I'm not surprised your still getting positives those temps are awesome, why you freaking out hun? Xxx


----------



## babifever

So around my usual time I temped this morning: 96.71, 97.09, then 97.22. I did it 3 times in a row still laying it in the bed. Because I was so heartbroken it went down. The last 2 days have been 97.22. I then tested again 2 hours later (in the bed) it read 97.41. Which one should I go with??


----------



## Destinyk

Ginger seriously I need this photo!! Lol

Babifever temp once, use first temp.


----------



## babifever

Destinyk said:


> Ginger seriously I need this photo!! Lol
> 
> Babifever temp once, use first temp.

so I didn't o? Also why did it just drastically like that in a row.
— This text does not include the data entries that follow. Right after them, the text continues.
Example snapshot_of_six_keys :
  let m := Apply node1 [mkPatch "a" "1" 0; mkPatch "b" "2" 0; mkPatch "c" "3" 0;
                        mkPatch "d" "4" 0; mkPatch "e" "5" 0; mkPatch "f" "6" 0] in
  size (store m) = 6%nat ∧
  length (selectRandomKeys id reverse m 5) = 5%nat ∧
  ∃ url operations,
    sync_iteration id reverse (λ n, n - 1) m = Posted url operations ∧
    length operations = 5%nat.
Proof.
  intros m. split; [vm_compute; reflexivity|]. split; [vm_compute; reflexivity|].
  eexists _, _. split; [vm_compute; reflexivity|reflexivity].
Qed.

(** * Further properties of the merge engine *)

(** ** What a batch touches *)

Lemma decide_op_rejected_stored m op :
  decide_op m op = Rejected → is_Some (store m !! Key op).
Proof.
  unfold decide_op. destruct (store m !! Key op); [by eexists|discriminate].
Qed.

Lemma apply_op_dom m op :
  dom (store (apply_op m op)) = dom (store m) ∪ {[Key op]}.
Proof.
  rewrite apply_op_store.
  destruct (decide_op m op) eqn:Hd; rewrite ?dom_insert_L;
    [apply (comm_L (∪))..|].
  apply decide_op_rejected_stored, elem_of_dom in Hd.
  rewrite (comm_L (∪)). symmetry.
  by apply subseteq_union_1_L, singleton_subseteq_l.
Qed.

Lemma Apply_dom ops : ∀ m,
  dom (store (Apply m ops)) = dom (store m) ∪ list_to_set (Key <$> ops).
Proof.
  induction ops as [|op ops IH]; intros m.
  - by rewrite fmap_nil, list_to_set_nil, (right_id_L ∅ (∪)).
  - by rewrite Apply_cons, IH, apply_op_dom, fmap_cons, list_to_set_cons,
      (assoc_L (∪)).
Qed.

Lemma apply_op_other_key m op k :
  Key op ≠ k → store (apply_op m op) !! k = store m !! k.
Proof.
  intros Hne. rewrite apply_op_store.
  destruct (decide_op m op); by rewrite ?lookup_insert_ne.
Qed.

Lemma Apply_other_keys ops : ∀ m k,
  k ∉ (Key <$> ops) → store (Apply m ops) !! k = store m !! k.
Proof.
  induction ops as [|op ops IH]; intros m k Hk; [done|].
  rewrite fmap_cons in Hk. apply not_elem_of_cons in Hk as [Hne Hk].
  rewrite Apply_cons, IH by done. by apply apply_op_other_key.
Qed.

Lemma apply_op_fixed_fields m op :
  nodeID (apply_op m op) = nodeID m ∧ replicas (apply_op m op) = replicas m.
Proof.
  unfold apply_op. destruct (lookup_ok m (Key op)) as [existing exists_].
  repeat case_match; done.
Qed.

Lemma Apply_fixed_fields ops : ∀ m,
  nodeID (Apply m ops) = nodeID m ∧ replicas (Apply m ops) = replicas m.
Proof.
  induction ops as [|op ops IH]; intros m; [done|].
  rewrite Apply_cons. destruct (IH (apply_op m op)) as [-> ->].
  apply apply_op_fixed_fields.
Qed.

Lemma size_list_to_set_le (l : list string) :
  (size (list_to_set l : gset string) ≤ length l)%nat.
Proof.
  induction l as [|x l IH].
  - by rewrite list_to_set_nil, size_empty.
  - rewrite list_to_set_cons, size_union_alt, size_singleton. simpl.
    assert (size (list_to_set l ∖ {[x]} : gset string)
            ≤ size (list_to_set l : gset string))%nat
      by (apply subseteq_size, subseteq_difference_l; reflexivity).
    lia.
Qed.

(** X1: [Apply] never deletes a key, and after it every key named in the
    batch is stored, accepted or not: the keys afterwards are exactly the
    keys before together with the keys of the batch, and the store grows by
    at most one record per patch. *)
Theorem Apply_keys_grow (m : LWWMap) (ops : list Patch) :
  dom (store (Apply m ops)) = dom (store m) ∪ list_to_set (Key <$> ops) ∧
  (size (store m) ≤ size (store (Apply m ops)) ≤ size (store m) + length ops)%nat.
Proof.
  split; [apply Apply_dom|].
  rewrite <- !size_dom, Apply_dom. split.
  - apply subseteq_size, union_subseteq_l.
  - rewrite size_union_alt. apply Nat.add_le_mono_l.
    etrans; [apply subseteq_size, subseteq_difference_l; reflexivity|].
    etrans; [apply size_list_to_set_le|]. by rewrite length_fmap.
Qed.

(** X2: [Apply] writes only under the keys of its batch, and never to the
    node's identity or its replica list: a key no patch names keeps its
    record, or stays absent. *)
Theorem Apply_frame (m : LWWMap) (ops : list Patch) (k : string) :
  k ∉ (Key <$> ops) →
  store (Apply m ops) !! k = store m !! k ∧
  nodeID (Apply m ops) = nodeID m ∧
  replicas (Apply m ops) = replicas m.
Proof.
  intros Hk. split; [by apply Apply_other_keys|apply Apply_fixed_fields].
Qed.

Lemma Apply_frame_witness :
  let ops := [mkPatch "a" "y" 9; mkPatch "b" "w" (-1)] in
  ("k" ∉ (Key <$> ops)) ∧
  store (Apply node1_a_x_5 ops) !! "k" = store node1_a_x_5 !! "k" ∧
  nodeID (Apply node1_a_x_5 ops) = nodeID node1_a_x_5 ∧
  replicas (Apply node1_a_x_5 ops) = replicas node1_a_x_5.
Proof.
  intros ops.
  assert ("k" ∉ (Key <$> ops)) as Hk.
  { unfold ops. simpl. intros Hin. rewrite !elem_of_cons in Hin.
    destruct Hin as [Hin|[Hin|Hin]]; [discriminate..|by apply elem_of_nil in Hin]. }
  split; [exact Hk|]. exact (Apply_frame node1_a_x_5 ops "k" Hk).
Defined.

(** X3: [Apply] invents no value: a record found after a batch is the
    record that was there before, or carries the value of a patch of the
    batch for that very key. *)
Theorem Apply_value_provenance (m : LWWMap) (ops : list Patch) :
  ∀ k d, store (Apply m ops) !! k = Some d →
    store m !! k = Some d ∨
    ∃ op, op ∈ ops ∧ Key op = k ∧ Value op = Data_Value d.
Proof.
  revert m. induction ops as [|op ops IH]; intros m k d Hk; [by left|].
  rewrite Apply_cons in Hk. apply IH in Hk as [Hk|(op' & Hin & Hkey & Hval)].
  - rewrite apply_op_store in Hk.
    assert (<[Key op := mkData (Value op) (clock m)]> (store m) !! k = Some d →
            store m !! k = Some d ∨
            ∃ op', op' ∈ op :: ops ∧ Key op' = k ∧ Value op' = Data_Value d)
      as Hins.
    { rewrite lookup_insert. case_decide as Heq.
      - intros [= <-]. right. exists op. split; [apply elem_of_cons; by left|done].
      - by left. }
    destruct (decide_op m op); [by apply Hins|by apply Hins|by left].
  - right. exists op'. split; [apply elem_of_cons; by right|done].
Qed.

Lemma Apply_value_provenance_witness :
  let ops := [mkPatch "a" "y" 9; mkPatch "b" "w" (-1)] in
  store (Apply node1_a_x_5 ops) !! "a" = Some (mkData "y" 6) ∧
  (store node1_a_x_5 !! "a" = Some (mkData "y" 6) ∨
   ∃ op, op ∈ ops ∧ Key op = "a" ∧ Value op = Data_Value (mkData "y" 6)).
Proof.
  intros ops.
  assert (store (Apply node1_a_x_5 ops) !! "a" = Some (mkData "y" 6)) as Ha
    by (vm_compute; reflexivity).
  split; [exact Ha|].
  exact (Apply_value_provenance node1_a_x_5 ops "a" (mkData "y" 6) Ha).
Defined.


(** X5: line 85 runs for every patch, so even when the increment wraps the
    clock ends a non-empty batch at or above the timestamp of its last
    patch, and it stays a value of [int] whenever the clock and the
    timestamps handed in are. *)
Theorem Apply_clock_covers_last (m : LWWMap) (ops : list Patch) (op : Patch) :
  Timestamp op ≤ clock (Apply m (ops ++ [op])) ∧
  (Int64.in_range (clock m) → int_stamps (ops ++ [op]) →
   Int64.in_range (clock (Apply m (ops ++ [op])))).
Proof.
  split.
  - rewrite Apply_app, Apply_cons, Apply_nil. apply apply_op_clock_ge_stamp.
  - generalize (ops ++ [op])%list. clear ops op. intros ops. revert m.
    induction ops as [|op ops IH]; intros m Hc Hops; [done|].
    apply Forall_cons in Hops as [Hop Hops]. rewrite Apply_cons.
    apply IH; [|done]. by apply apply_op_clock_in_range.
Qed.

(** ** Timestamps as a local sequence *)

Lemma apply_op_stamps_distinct m op :
  0 ≤ clock m ≤ Int64.max_int →
  increments m op && (clock m =? Int64.max_int) = false →
  stamps_below_clock m → stamps_distinct m → stamps_distinct (apply_op m op).
Proof.
  intros Hc Hnw Hbelow Hdist k1 k2 d1 d2. rewrite apply_op_store.
  destruct (decide_op m op) eqn:Hd; try apply Hdist;
    rewrite !lookup_insert; repeat case_decide; subst;
    intros H1 H2 Heq; simplify_eq; simpl in *; try done;
    try (by eapply Hdist);
    match goal with
    | H : store m !! _ = Some ?d |- _ => apply Hbelow in H; lia
    end.
Qed.

(** X6: on a node started empty whose clock never wrapped, no two keys
    carry the same timestamp: each stored record is stamped with the clock,
    which has moved on before the next record is stored. *)
Theorem stored_stamps_distinct (node : string) (peers : list string)
    (batches : list (list Patch)) :
  int_stamps (concat batches) →
  never_wraps (NewLWWMap node peers) (concat batches) = true →
  stamps_distinct (run (NewLWWMap node peers) batches).
Proof.
  intros Hty Hnw. rewrite run_concat.
  assert (0 ≤ clock (NewLWWMap node peers) ≤ Int64.max_int) as Hc
    by (unfold Int64.max_int; simpl; lia).
  assert (stamps_below_clock (NewLWWMap node peers) ∧
          stamps_distinct (NewLWWMap node peers)) as Hinv.
  { split; intros k; intros; simplify_map_eq. }
  revert Hc Hinv Hty Hnw. generalize (NewLWWMap node peers) as m.
  induction (concat batches) as [|op ops IH]; intros m Hc [Hb Hd] Hty Hnw;
    [done|].
  apply Forall_cons in Hty as [[_ Hop] Hty].
  simpl in Hnw. apply andb_true_iff in Hnw as [Hhd Htl].
  apply negb_true_iff in Hhd.
  destruct (apply_op_never_wraps m op Hc Hop Hhd) as [Hstep Hb'].
  rewrite Apply_cons. apply IH; [lia| |done|done].
  split; [by apply Hb'|by apply apply_op_stamps_distinct].
Qed.
Definition delete_ (key : string) (recursive : bool) (s : Store) : option Err * Store :=
  if down s then (Some Unavailable, s)
  else
    match nodes s !! key with
    | None => (Some KeyNotFound, s)
    | Some _ =>
        let keep (kv : string * Node) : Prop :=
          kv.1 ≠ key ∧ (recursive = false ∨ String.prefix (key +:+ "/") kv.1 = false) in
        (None, withNodes s (filter keep (nodes s)))
    end.

Definition set (key val : string) (opts : option SetOptions) (s : Store)
  : option Err * Store :=
  if down s then (Some Unavailable, s)
  else
    let n := match opts with
             | Some o => mkNode val (soDir o) (soTTLSec o)
             | None => mkNode val false 0
             end in
    (None, withNodes s (<[key := n]> (nodes s))).

Definition refresh (key : string) (t : Z) (s : Store) : option Err * Store :=
  if down s then (Some Unavailable, s)
  else
    match nodes s !! key with
    | None => (Some KeyNotFound, s)
    | Some n => (None, withNodes s (<[key := mkNode (value n) (dir n) t]> (nodes s)))
    end.

Definition watcherNext (s : Store) : (Response * option Err) * Store :=
  match events s with
  | [] => ((mkResponse "" "" false, Some ContextCanceled), s)
  | ev :: rest => (ev, mkStore (nodes s) rest (down s))
  end.

Definition dal : IDal Err Store :=
  mkIDal isKeyNotFound get updateDirectorState createDirectorState
         keyExists delete_ set refresh watcherNext.

(** The codec: a director record is written as its timestamp, a
    semicolon, and the member id; a record with a negative timestamp is
    refused. *)
Fixpoint splitSemi (s : string) : option (string * string) :=
  match s with
  | EmptyString => None
  | String c s' =>
      if Ascii.eqb c ";"%char then Some (EmptyString, s')
      else match splitSemi s' with
           | Some (l, r) => Some (String c l, r)
           | None => None
           end
  end.

Definition marshalDirector (d : option DirectorJSON) : string * option Err :=
  match d with
  | None => ("null", None)
  | Some d =>
      if dLastUpdate d <? 0 then ("", Some YearOutOfRange)
      else (pretty (dLastUpdate d) +:+ ";" +:+ dMemberID d, None)
  end.
(** * OnlineMQ client library (onlinemq.py): a shallow embedding

    The development follows the layout of the Python module:
    the exception classes, [XmlHelper], [OmqMessage], [OmqQueue] and
    [OmqConnection].  Python byte strings are Rocq strings; the module is
    Python 2 code and the model covers ASCII text (for which [str] and
    [unicode] objects coincide).  Python objects held by message and queue
    fields are the integers and strings the codec produces ([value]), with
    [None] as [option].

    Exceptions are explicit: a computation of type [exc A] either returns a
    result or raises an [exn].  The library functions the module imports
    ([minidom], [saxutils], [httplib], the builtins [int], [str], [repr],
    [strip], [replace], [lower]) are modelled next to their users; the XML
    parser [minidom.parseString] and the HTTPS transport are parameters of
    the functions that call them. *)

From Stdlib Require Import String Ascii List ZArith Bool Lia.
From Stdlib Require Decimal DecimalString DecimalZ DecimalPos.
Import ListNotations.

Local Open Scope list_scope.
Local Open Scope string_scope.

(** ** Exceptions *)

(** The exception classes that can arise in the module.  [OmqException] and
    [OmqServerException] are the module's own (lines 89-113); the others are
    the builtin and library errors raised underneath it.  All of them derive
    from [Exception]. *)
Inductive exn : Type :=
| ExpatError (msg : string)
| ValueError (msg : string)
| AttributeError (msg : string)
| NameError (msg : string)
| TypeError (msg : string)
| IOError (msg : string)
| OmqException (value : string)
| OmqServerException (error : string).

Inductive exc (A : Type) : Type :=
| Ok (a : A)
| Raise (e : exn).

Arguments Ok {A} a.
Arguments Raise {A} e.

Definition bind {A B : Type} (c : exc A) (k : A -> exc B) : exc B :=
  match c with
  | Ok a => k a
  | Raise e => Raise e
  end.

Notation "x <- c1 ;; c2" := (bind c1 (fun x => c2))
  (at level 61, c1 at next level, right associativity).

(** [try: body / except <all>, e: handler e] *)
Definition try_except {A : Type} (body : exc A) (handler : exn -> exc A) : exc A :=
  match body with
  | Ok a => Ok a
  | Raise e => handler e
  end.

(** The module's own exception classes, as opposed to errors of the
    language and of the libraries underneath. *)
Definition is_library_error (e : exn) : bool :=
  match e with
  | OmqException _ | OmqServerException _ => true
  | _ => false
  end.

(** ** Characters and strings *)

Definition dquote : ascii := "034"%char.
Definition squote : ascii := "039"%char.
Definition backslash : ascii := "092"%char.
Definition TAB : ascii := "009"%char.
Definition LF : ascii := "010"%char.
Definition VT : ascii := "011"%char.
Definition FF : ascii := "012"%char.
Definition CR : ascii := "013"%char.

Definition str1 (c : ascii) : string := String c "".

Fixpoint mem (c : ascii) (chars : string) : bool :=
  match chars with
  | "" => false
  | String d r => Ascii.eqb c d || mem c r
  end.

(** C [isspace] in the "C" locale, as used by [int] and [strip]. *)
Definition whitespace : string :=
  String " " (String TAB (String LF (String VT (String FF (String CR ""))))).

Definition is_digit (c : ascii) : bool :=
  let n := nat_of_ascii c in (48 <=? n)%nat && (n <=? 57)%nat.

Fixpoint all_chars (p : ascii -> bool) (s : string) : bool :=
  match s with
  | "" => true
  | String c r => p c && all_chars p r
  end.

(** [s.lstrip(chars)], [s.rstrip(chars)], [s.strip(chars)]: remove from the
    ends every character that occurs in [chars]. *)
Fixpoint lstrip (chars s : string) : string :=
  match s with
  | "" => ""
  | String c r => if mem c chars then lstrip chars r else s
  end.

Fixpoint rstrip (chars s : string) : string :=
  match s with
  | "" => ""
  | String c r =>
      match rstrip chars r with
      | "" => if mem c chars then "" else str1 c
      | r' => String c r'
      end
  end.

Definition strip (chars s : string) : string := rstrip chars (lstrip chars s).

(** [s.lower()] on ASCII. *)
Definition lower_char (c : ascii) : ascii :=
  let n := nat_of_ascii c in
  if (65 <=? n)%nat && (n <=? 90)%nat then ascii_of_nat (n + 32) else c.

Fixpoint lower (s : string) : string :=
  match s with
  | "" => ""
  | String c r => String (lower_char c) (lower r)
  end.

(** [s.replace(old, new)] for a non-empty [old]: every non-overlapping
    occurrence, leftmost first.  [skip] counts the characters of a matched
    occurrence that are still to be passed over. *)
Fixpoint replace_from (old new : string) (skip : nat) (s : string) : string :=
  match s with
  | "" => ""
  | String c r =>
      match skip with
      | S k => replace_from old new k r
      | O =>
          if String.prefix old s
          then new ++ replace_from old new (String.length old - 1) r
          else String c (replace_from old new 0 r)
      end
  end.

Definition replace (old new s : string) : string := replace_from old new 0 s.

(** ** Python values *)

Inductive value : Type :=
| VInt (z : Z)
| VStr (s : string).

(** [str(n)] and ['%d' % n] for an integer. *)
Definition str_of_Z (z : Z) : string := DecimalString.NilZero.string_of_int (Z.to_int z).

(** [str(v)] *)
Definition py_str (v : value) : string :=
  match v with
  | VInt z => str_of_Z z
  | VStr s => s
  end.

(** Truth value of an optional object: [None], [0] and [''] are false. *)
Definition truthy (v : option value) : bool :=
  match v with
  | None => false
  | Some (VInt z) => negb (Z.eqb z 0)
  | Some (VStr s) => negb (String.eqb s "")
  end.

(** [a == b]; an integer never equals a string, nor [None]. *)
Definition value_eqb (a b : value) : bool :=
  match a, b with
  | VInt x, VInt y => Z.eqb x y
  | VStr x, VStr y => String.eqb x y
  | _, _ => false
  end.

Definition py_eq (a : option value) (b : value) : bool :=
  match a with
  | Some v => value_eqb v b
  | None => false
  end.

(** [repr(s)] of a string: single quotes unless the text has a single quote
    and no double quote; backslash, the quote and the usual controls are
    escaped. *)
Definition repr_char (q c : ascii) : string :=
  if Ascii.eqb c backslash then String backslash (str1 backslash)
  else if Ascii.eqb c q then String backslash (str1 q)
  else if Ascii.eqb c TAB then String backslash "t"
  else if Ascii.eqb c LF then String backslash "n"
  else if Ascii.eqb c CR then String backslash "r"
  else str1 c.

Fixpoint repr_chars (q : ascii) (s : string) : string :=
  match s with
  | "" => ""
  | String c r => repr_char q c ++ repr_chars q r
  end.

Definition repr_str (s : string) : string :=
  let q := if mem squote s && negb (mem dquote s) then dquote else squote in
  String q (repr_chars q s ++ str1 q).

Definition exn_class (e : exn) : string :=
  match e with
  | ExpatError _ => "ExpatError"
  | ValueError _ => "ValueError"
  | AttributeError _ => "AttributeError"
  | NameError _ => "NameError"
  | TypeError _ => "TypeError"
  | IOError _ => "IOError"
  | OmqException _ => "OmqException"
  | OmqServerException _ => "OmqServerException"
  end.

Definition exn_arg (e : exn) : string :=
  match e with
  | ExpatError m | ValueError m | AttributeError m | NameError m
  | TypeError m | IOError m | OmqException m | OmqServerException m => m
  end.

(** [repr(e)] of an exception built from one string argument. *)
Definition repr_exn (e : exn) : string :=
  exn_class e ++ "(" ++ repr_str (exn_arg e) ++ ",)".

(** [int(s)] for a text [s], base 10: blanks around the numeral are
    ignored, one sign is allowed, at least one digit is required. *)
Definition digits_value (ds : string) : option Z :=
  match ds with
  | "" => None
  | _ => option_map Z.of_uint (DecimalString.NilEmpty.uint_of_string ds)
  end.

Definition invalid_literal (s : string) : exn :=
  ValueError ("invalid literal for int() with base 10: " ++ repr_str s).

Definition py_int (s : string) : exc Z :=
  let t := strip whitespace s in
  let '(neg, ds) :=
    match t with
    | String c r =>
        if Ascii.eqb c "-" then (true, r)
        else if Ascii.eqb c "+" then (false, r)
        else (false, t)
    | "" => (false, t)
    end in
  match digits_value ds with
  | Some n => Ok (if (neg : bool) then (- n)%Z else n)
  | None => Raise (invalid_literal s)
  end.

(** ** xml.sax.saxutils *)

(** [escape(data)]: ampersand first, then [>] and [<]. *)
Definition escape (data : string) : string :=
  let data := replace "&" "&amp;" data in
  let data := replace ">" "&gt;" data in
  let data := replace "<" "&lt;" data in
  data.

(** [unescape(data)]: [&lt;] and [&gt;] first, the ampersand last. *)
Definition unescape (data : string) : string :=
  let data := replace "&lt;" "<" data in
  let data := replace "&gt;" ">" data in
  replace "&amp;" "&" data.

(** ** xml.dom.minidom: the document tree *)

(** The nodes a parsed or built document is made of.  Every kind but
    [Element] carries character data in a [data] attribute. *)
#[warnings="-register-all"]
Inductive node : Type :=
| Element (tagName : string) (attributes : list (string * string))
          (childNodes : list node)
| Text (data : string)
| CDATASection (data : string)
| Comment (data : string)
| ProcessingInstruction (target data : string).

Record Document : Type := mkDocument { doc_childNodes : list node }.

Definition childNodes_of (n : node) : list node :=
  match n with
  | Element _ _ cs => cs
  | _ => []
  end.

Definition attributes_of (n : node) : list (string * string) :=
  match n with
  | Element _ attrs _ => attrs
  | _ => []
  end.

(** [node.firstChild]: the first child, [None] on a childless node. *)
Definition firstChild (n : node) : option node := hd_error (childNodes_of n).

(** [node.data]: an [Element] has no such attribute. *)
Definition node_data (n : node) : exc string :=
  match n with
  | Element _ _ _ =>
      Raise (AttributeError "Element instance has no attribute 'data'")
  | Text d | CDATASection d | Comment d | ProcessingInstruction _ d => Ok d
  end.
I'm so disappointed right now


----------



## cutieq

Babi, you still could be gearing up for o. I don't ovulate until cd16 or later. Keep temping. We'll figure it out!

Afm, AF will probably show in a day or two. My temps took a major dive this am.


----------



## Michellebelle

Hope it's a fluke, Cutie and they go back up tomorrow!


----------



## Destinyk

No it's possible O day is today, you should use OPKs. Temps tend to fluctuate, its best to look at the big picture rather than single temps.


----------



## Destinyk

Cutie your temp is still pretty high, praying for a rise!


----------



## cutieq

Anything is possible but I'm but not getting my hopes up. Preparing for AF.


----------



## baby_rose

Yey false alarm reg temp today lol.... for sure getting opks today! What r u girls doing for Halloween? Any costumes?


----------



## Destinyk

Cutie I completely understand when your expectations are low you can't get disapponted. Still have FX for you though!


----------



## Destinyk

Baby_rose definitely!! Starting SMEP tomorrow woohoo!! And starting OPKs I think on CD12 don't want to start testing too early in case I get those repeat positives but I don't want to have an early O and miss it either! As far as Halloween I don't have anything planned you and no costume so far, how about you!


----------



## babifever

Thanks ladies. I had ewmc on Tuesday and Wednesday....


----------



## Oasis717

I'm out ladies:( same bright red spotting that I've had last two cycles as well, before then I wasn't even spotting before AF with lp of 12/13, since my cp in July I start spotting and lp is down, have registered with a new doctor today so will be going and asking for tests, worried its perimenopause. X
We are having a Halloween party, spent all yest decorating the house and just done the pumpkin xx


----------



## baby_rose

Sorry about that oasis, 
Babi get to bding! 

Dest ill be shoppin . For my bby sister today if i come across anything that i like ill get it lol... ill be going to a party lol.... i painted my face the other day just might do this again
 



Attached Files:







IMG_20141025_183628.jpg
File size: 35.9 KB
Views: 3


----------



## Destinyk

Oasis nooooo I'm so sorry :( hey witch! :finger:
Good luck at the doctors I hope they have nothing but good news :(

Baby_rose pretty awesome makeup


----------



## x-ginge-x

Hmm seems I didnt O after all got a positive OPK today!!


----------



## babifever

Is it a such thing as bd too much....


----------



## cutieq

babifever said:


> Is it a such thing as bd too much....

My doctor told me it depends on the sperm count. I've had 3 pregnancies and we went everyday, multiple times a day. But if your DH needs to sperm to rebuild, everyday could be too much.


----------



## mrs.ginger

x-ginge-x said:


> not a clue with iphone, maybe email to yourself and do on tablet or laptop :) and congratulations but why freaking out?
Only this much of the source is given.